For one thing, she’s just 11 years old.
The New Tampa girl began raising money for Metropolitan Ministries three years ago by organizing an annual benefit concert at Family of Christ Church at 16190 Bruce B. Downs Blvd.
She recalls how it all began.
“One day, I remember watching a TV show and there was this natural disaster and there were these people, I think it was professional singers and performers, and they were raising money for the people who had been damaged and needed new housing and stuff,” she said.
“We started talking about how everybody could do small things to make a difference,” recalled Stephanie Skantze, Emma’s mother.

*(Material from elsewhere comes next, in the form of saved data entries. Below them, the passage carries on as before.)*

(* ===== verification/TorManagerProps.v ===== *)
(** What the Tor manager guarantees: the session that is ready, the loops that
    end, the onion service that is given out, the end that leaves nothing. *)
From Stdlib Require Import Strings.String.
From S2P Require Export TorManager UriProps TorProps.

(** * Loops with a deadline *)

(** Turns that are at least [P] apart, from the time of the next one: what is
    left of the fuel reaches the deadline. *)
Definition budget (P deadline clock next : N) (fuel : nat) : Prop :=
  fuel ≠ O ∧ (0 < P ∧ deadline + 2 * P <= next + N.of_nat fuel * P ∧ next <= clock + P)%N.

Lemma budget_start P timeout now : (0 < P)%N → budget P (now + timeout) now now (loop_fuel timeout P).
Proof.
  intros HP. unfold budget, loop_fuel. split; [done|]. split_and!; [done| |lia].
  rewrite !Nat2N.inj_succ, N2Nat.id. pose proof (N.div_mod timeout P ltac:(lia)) as Hd.
  pose proof (N.mod_upper_bound timeout P ltac:(lia)). nia.
Qed.

Lemma budget_step P deadline clock next fuel now t :
  budget P deadline clock next (S fuel) → (clock <= now)%N → (now < deadline)%N → (next <= t)%N →
  budget P deadline t (t + P) fuel.
Proof. unfold budget. rewrite Nat2N.inj_succ. intros (_ & HP & H1 & H2) Hc Hd Ht. destruct fuel; split_and!; nia. Qed.

(** * Calls *)

(** The calls of the session leave alone what they do not name. *)
Definition same_session (s s' : TorSession) : Prop :=
  tm_config (ts_manager s') = tm_config (ts_manager s) ∧ tm_paths (ts_manager s') = tm_paths (ts_manager s) ∧
  tm_child (ts_manager s') = tm_child (ts_manager s) ∧ tm_onion (ts_manager s') = tm_onion (ts_manager s) ∧
  (ts_clock s <= ts_clock s')%N.

Lemma same_session_refl s : same_session s s.
Proof. by split_and!. Qed.
Lemma same_session_trans s1 s2 s3 : same_session s1 s2 → same_session s2 s3 → same_session s1 s3.
Proof. unfold same_session. intros (-> & -> & -> & -> & ?) (-> & -> & -> & -> & ?). split_and!; try done. lia. Qed.

(** A call on the control client: it is of the client the manager has, and
    what it succeeds with is what the client's operation makes of what is
    left on the socket and what comes in. *)
Definition call_post {A} (env : TorEnv) (text : rstring) (f : WriteResult → ControlClient → list ReadResult →
    Result A ControlError * ControlClient * list ReadResult) (s : TorSession)
    (o : Outcome TorError (option (Result A ControlError))) (s' : TorSession) : Prop :=
  match o with
  | Done r => ∃ c c', tm_control (ts_manager s) = Some c ∧ tm_control (ts_manager s') = Some c' ∧
      same_session s s' ∧ ts_log s' = ts_log s ++ [TA_Command text] ∧ ts_progress s' = ts_progress s ∧
      let io := tv_command env (ts_calls s) in
      ∀ a, r = Some (Ok a) → f (ci_write io) c (ts_socket s ++ ci_reads io) = (Ok a, c', ts_socket s')
  | Fail e => e = TE_NoControlConnection ∧ tm_control (ts_manager s) = None ∧ s' = s
  | Panic => False
  end.

Lemma control_call_wp {A} env limit text f s :
  wp (control_call (A := A) env limit text f) (λ o s', call_post env text f s.1 o s'.1) s.
Proof.
  unfold control_call. repeat wp_step. destruct (tm_control (ts_manager s.1)) as [c|] eqn:Ec; [|by split_and!].
  unfold next_call, log_action. rewrite wp_bind. repeat wp_step. cbn [bind_post]. repeat wp_step.
  set (io := tv_command env _).
  match goal with |- context [f (ci_write io) c ?r] => destruct (f (ci_write io) c r) as [[res c'] rest] eqn:Ef end.
  repeat wp_step. destruct (is_command_timeout res) eqn:Et.
  - repeat wp_step.
    match goal with |- wp (if ?b then _ else _) _ _ => destruct b eqn:Eb end; repeat wp_step; cbn;
      eexists c, _; split_and!; try done; try (by intros a [=]); cbn.
    + split_and!; try done. cbn. destruct limit as [d|]; [cbn; lia|done].
    + split_and!; try done. cbn. lia.
    + intros a [= ->]. done.
  - repeat wp_step. cbn. eexists c, _. split_and!; try done; cbn.
    + split_and!; try done. cbn. destruct limit as [d|]; [destruct (d <? _)%N; cbn|]; lia.
    + intros a [= ->]. done.
Qed.

(** What a command that is answered has written. *)
Lemma command_answered text w c reads reply c' rest :
  command text w c reads = (Ok reply, c', rest) →
  cc_poisoned c = false ∧ cc_poisoned c' = false ∧
  cc_written c' = cc_written c ++ utf8 (text ++ [13%N; 10%N]).
Proof.
  unfold command. destruct (cc_poisoned c); [done|]. destruct (existsb _ text); [done|]. destruct w; [|done|done].
  destruct (reply_loop _ _ _ _) as [[[result|] r] rs]; [|done]. by intros [= -> <- _].
Qed.

(** The replies to AUTHENTICATE that let the client on: Tor's consent, or that
    it was authenticated already. *)
Definition lets_in (reply : Reply) : Prop :=
  Reply_is_ok reply = true ∨ re_code reply = 513%N ∧ contains (lit "authenticated") (Reply_first_line reply) = true.

Lemma authenticate_answered cookie w c reads c' rest :
  authenticate cookie w c reads = (Ok tt, c', rest) →
  (∃ reply, command (lit "AUTHENTICATE " ++ cookie) w c reads = (Ok reply, c', rest) ∧ lets_in reply) ∧
  cc_poisoned c = false ∧ cc_poisoned c' = false ∧
  cc_written c' = cc_written c ++ utf8 ((lit "AUTHENTICATE " ++ cookie) ++ [13%N; 10%N]).
Proof.
  unfold authenticate. destruct (command _ w c reads) as [[[reply|e] c1] rs] eqn:E; [|done].
  intros Hrun. assert (c1 = c' ∧ rs = rest ∧ lets_in reply) as (-> & -> & Hl).
  { revert Hrun. unfold lets_in. destruct (Reply_is_ok reply); [intros [= <- <-]; auto|].
    destruct (N.eqb_spec (re_code reply) 513); cbn [andb]; [|done]. destruct (contains _ _) eqn:Ec; [|done]. intros [= <- <-]. auto. }
  split; [by exists reply|]. by apply command_answered in E.
Qed.

(** * The loops of the start *)

Section start.
Context (env : TorEnv).

Definition quiet (s s' : TorSession) : Prop :=
  same_session s s' ∧ ts_log s' = ts_log s ∧ ts_progress s' = ts_progress s ∧ ts_socket s' = ts_socket s.

Lemma quiet_refl s : quiet s s.
Proof. by split_and!; [apply same_session_refl|..]. Qed.
Lemma quiet_trans s1 s2 s3 : quiet s1 s2 → quiet s2 s3 → quiet s1 s3.
Proof. intros (H1 & H2 & H3 & H4) (G1 & G2 & G3 & G4). split_and!; [by eapply same_session_trans|congruence..]. Qed.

“First, I figured we could do a bake sale.” Emma recalled. “My mom said, ‘Think of something that you’re really good at.’

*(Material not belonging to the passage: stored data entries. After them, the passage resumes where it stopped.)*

Lemma parse_line_joined name args :
  command_name name → starts_with_whitespace args = false →
  parse_line (lit "/" ++ name ++ match args with [] => [] | _ => lit " " ++ args end) =
    let? command := parse_command name args in Ok (PL_Command command).
Proof.
  intros [Hn Hne] Ha. assert (Hw : Forall (λ c, is_whitespace c = false) name).
  { refine (Forall_impl _ _ Hn). tauto. }
  unfold parse_line. pose proof (split_command_joined name args Hw Hne Ha) as Hs.
  assert (Hc : match name with c :: _ => is_whitespace c = false ∧ (47 =? c)%N = false | [] => False end).
  { destruct name as [|c name]; [done|]. apply Forall_inv in Hn as [? Hc]. by rewrite N.eqb_neq. }
  revert Hs. set (tail := match args with [] => _ | _ => _ end). clearbody tail.
  destruct name as [|c name]; [done|]. destruct Hc as [Hcw Hcs].
  change (strip_prefix (lit "//") (lit "/" ++ (c :: name) ++ tail))
    with (if (47 =? c)%N then Some (name ++ tail) else None).
  change (strip_prefix (lit "/") (lit "/" ++ (c :: name) ++ tail)) with (Some ((c :: name) ++ tail)).
  rewrite Hcs. cbn [negb non_empty lit app starts_with_whitespace]. rewrite Hcw.
  by intros ->.
Qed.

Lemma spelling_ok c :
  command_ok c → command_name (spelling c).1 ∧ starts_with_whitespace (spelling c).2 = false.
Proof.
  intros Hc. split; [destruct c as [| | | | | | |[]| | | | | | | | |[]|]; by_compute|].
  destruct c as [| | |[]| | | |[]| | | | | | | | |[]|]; try reflexivity;
    try (apply digits_no_whitespace, display_digits); [apply Hc|apply Hc].
Qed.

(** Reading back a printed number. *)
Lemma display_argument command n : parse_simple_arg command (display_N n) = Ok (display_N n).
Proof. apply parse_simple_arg_ok; [apply display_not_nil|apply digits_no_control, display_digits]. Qed.

Lemma parse_request_id_display command i : (i < u64_limit)%N → parse_request_id command (display_N i) = Ok i.
Proof.
  intros Hi. unfold parse_request_id. rewrite display_argument. cbn [result_bind].
  by rewrite display_digits, parse_display.
Qed.

Lemma parse_kick_target_spelling t :
  command_ok (SC_Kick t) → parse_kick_target (spelling (SC_Kick t)).2 = Ok t.
Proof.
  unfold parse_kick_target. destruct t as [id|nickname]; cbn [command_ok spelling snd].
  - intros Hi. rewrite display_argument. cbn [result_bind]. by rewrite display_digits, parse_display.
  - intros [(Hne & _ & Hc) Hd]. rewrite parse_simple_arg_ok by done. cbn [result_bind]. by rewrite Hd.
Qed.

Lemma parse_timeout_display s :
  (1 <= s <= MAX_MESSAGE_TIMEOUT_SECONDS)%N → parse_timeout (display_N s) = Ok (Some s).
Proof.
  intros Hs. unfold parse_timeout. rewrite display_argument. cbn [result_bind].
  assert (is_lit (display_N s) "off" = false) as ->.
  { apply bool_decide_eq_false. intros E. pose proof (display_digits s) as Hd. by rewrite E in Hd. }
  rewrite parse_display by (unfold MAX_MESSAGE_TIMEOUT_SECONDS, u64_limit in *; lia).
  rewrite (proj2 (N.eqb_neq s 0)) by lia. by rewrite (proj2 (N.ltb_ge _ _)) by lia.
Qed.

“At that point, I was really good at piano. I decided to do a benefit concert. I named it ‘The Helping Hands,’ ” Emma said.
The event is a grassroots effort, Stephanie Skantze said, involving the help of young musicians, two piano teachers and Family of Christ Church.
The first year, Emma and other piano students of Paula Konicek performed and some of Emma’s friends sang, too.
The concert raised $350, which was matched by Emma’s family.
The second year, the concert included Konicek’s piano students, as well as piano students under the tutelage of teacher Mary Wendelken. Some of Emma’s friends sang at that concert, too.
That second concert took in $500 at the door, which Emma’s family matched. Verizon – where Emma’s dad, Johan works – matched their $500 contribution, bringing the grand total to $1,500.
This past year, a total of 21 performers, ranging from second-grade to college, were on the concert’s program.
“I had also been practicing violin, so I also did that,” the 11-year-old said.
Heather Tomasello’s daughter, Catie, was one of the performers. The 8-year-old performed two songs, including one she composed.
Tomasello said the concert gives performers a chance to exhibit their creative talents, while at the same time doing good for the greater community.
The third concert took in $750, matched by Emma’s family and by Verizon – adding up to a total of $2,250.
“People who come are usually interested in seeing a specific performer,” Stephanie Skantze said.
Organizing the concert requires a lot of work, Emma’s mom said, her eyes brimming with tears as she talked about her daughter’s commitment.
A concert date must be determined, a venue secured and performers lined up. Other details include making and distributing fliers and invitations, sending out emails, making telephone calls and so on.
“You’ve got a really long to-do list that you rework every year,” Stephanie Skantze said. “You learn a little bit every year. Emma has already started her planning for next year.” her mom said.
Emma said she wanted to help Metropolitan Ministries because it is an organization that helps people with true needs. It provides presents for poor families and offers temporary shelter for the homeless, she said.
The Terrace Community Middle School sixth-grader said she enjoys helping others. She thinks others involved with the concert enjoy helping, too.
Metropolitan Ministries is grateful for her efforts, said Angie Pattison, manager of community donations for the charitable organization.
“We are inspired by her. Her generosity and initiative is just incredible, especially in someone her age.
“This past holiday, we served over 25,000 families. Her gifts were part of that and made that possible.
“We’re just so honored that she chose to benefit our families,” Pattison said.